(Task objective):
Please write out the data below once more, exactly as it stands.

(Saved entries)
* * *

Definition with_pool_size (size : option N) (c : CommonPoolConfig) : CommonPoolConfig :=
  match size with
  | Some size =>
      if (0 <? size)%N then
        {| pool_size_field := size; min_connections_field := N.min (min_connections_field c) size;
           acquire_timeout := acquire_timeout c; idle_timeout := idle_timeout c;
           max_lifetime := max_lifetime c |}
      else c
  | None => c
  end.
Definition with_min_connections (min : option N) (c : CommonPoolConfig) : CommonPoolConfig :=
  match min with
  | Some min =>
      {| pool_size_field := pool_size_field c; min_connections_field := N.min min (pool_size_field c);
         acquire_timeout := acquire_timeout c; idle_timeout := idle_timeout c;
         max_lifetime := max_lifetime c |}
  | None => c
  end.
Definition with_acquire_timeout_ms (ms : option N) (c : CommonPoolConfig) : CommonPoolConfig :=
  match ms with
  | Some ms =>
      if (0 <? ms)%N then
        {| pool_size_field := pool_size_field c; min_connections_field := min_connections_field c;
           acquire_timeout := ms; idle_timeout := idle_timeout c; max_lifetime := max_lifetime c |}
      else c
  | None => c
  end.
Definition nonzero (ms : N) : option N := if (ms =? 0)%N then None else Some ms.
Definition with_idle_timeout_ms (ms : option N) (c : CommonPoolConfig) : CommonPoolConfig :=
  match ms with
  | Some ms =>
      {| pool_size_field := pool_size_field c; min_connections_field := min_connections_field c;
         acquire_timeout := acquire_timeout c; idle_timeout := nonzero ms;
         max_lifetime := max_lifetime c |}
  | None => c
  end.
Definition with_max_lifetime_ms (ms : option N) (c : CommonPoolConfig) : CommonPoolConfig :=
  match ms with
  | Some ms =>
      {| pool_size_field := pool_size_field c; min_connections_field := min_connections_field c;
         acquire_timeout := acquire_timeout c; idle_timeout := idle_timeout c;
         max_lifetime := nonzero ms |}
  | None => c
  end.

* * *

(Solution to this task):
Definition with_pool_size (size : option N) (c : CommonPoolConfig) : CommonPoolConfig :=
  match size with
  | Some size =>
      if (0 <? size)%N then
        {| pool_size_field := size; min_connections_field := N.min (min_connections_field c) size;
           acquire_timeout := acquire_timeout c; idle_timeout := idle_timeout c;
           max_lifetime := max_lifetime c |}
      else c
  | None => c
  end.
Definition with_min_connections (min : option N) (c : CommonPoolConfig) : CommonPoolConfig :=
  match min with
  | Some min =>
      {| pool_size_field := pool_size_field c; min_connections_field := N.min min (pool_size_field c);
         acquire_timeout := acquire_timeout c; idle_timeout := idle_timeout c;
         max_lifetime := max_lifetime c |}
  | None => c
  end.
Definition with_acquire_timeout_ms (ms : option N) (c : CommonPoolConfig) : CommonPoolConfig :=
  match ms with
  | Some ms =>
      if (0 <? ms)%N then
        {| pool_size_field := pool_size_field c; min_connections_field := min_connections_field c;
           acquire_timeout := ms; idle_timeout := idle_timeout c; max_lifetime := max_lifetime c |}
      else c
  | None => c
  end.
Definition nonzero (ms : N) : option N := if (ms =? 0)%N then None else Some ms.
Definition with_idle_timeout_ms (ms : option N) (c : CommonPoolConfig) : CommonPoolConfig :=
  match ms with
  | Some ms =>
      {| pool_size_field := pool_size_field c; min_connections_field := min_connections_field c;
         acquire_timeout := acquire_timeout c; idle_timeout := nonzero ms;
         max_lifetime := max_lifetime c |}
  | None => c
  end.
Definition with_max_lifetime_ms (ms : option N) (c : CommonPoolConfig) : CommonPoolConfig :=
  match ms with
  | Some ms =>
      {| pool_size_field := pool_size_field c; min_connections_field := min_connections_field c;
         acquire_timeout := acquire_timeout c; idle_timeout := idle_timeout c;
         max_lifetime := nonzero ms |}
  | None => c
  end.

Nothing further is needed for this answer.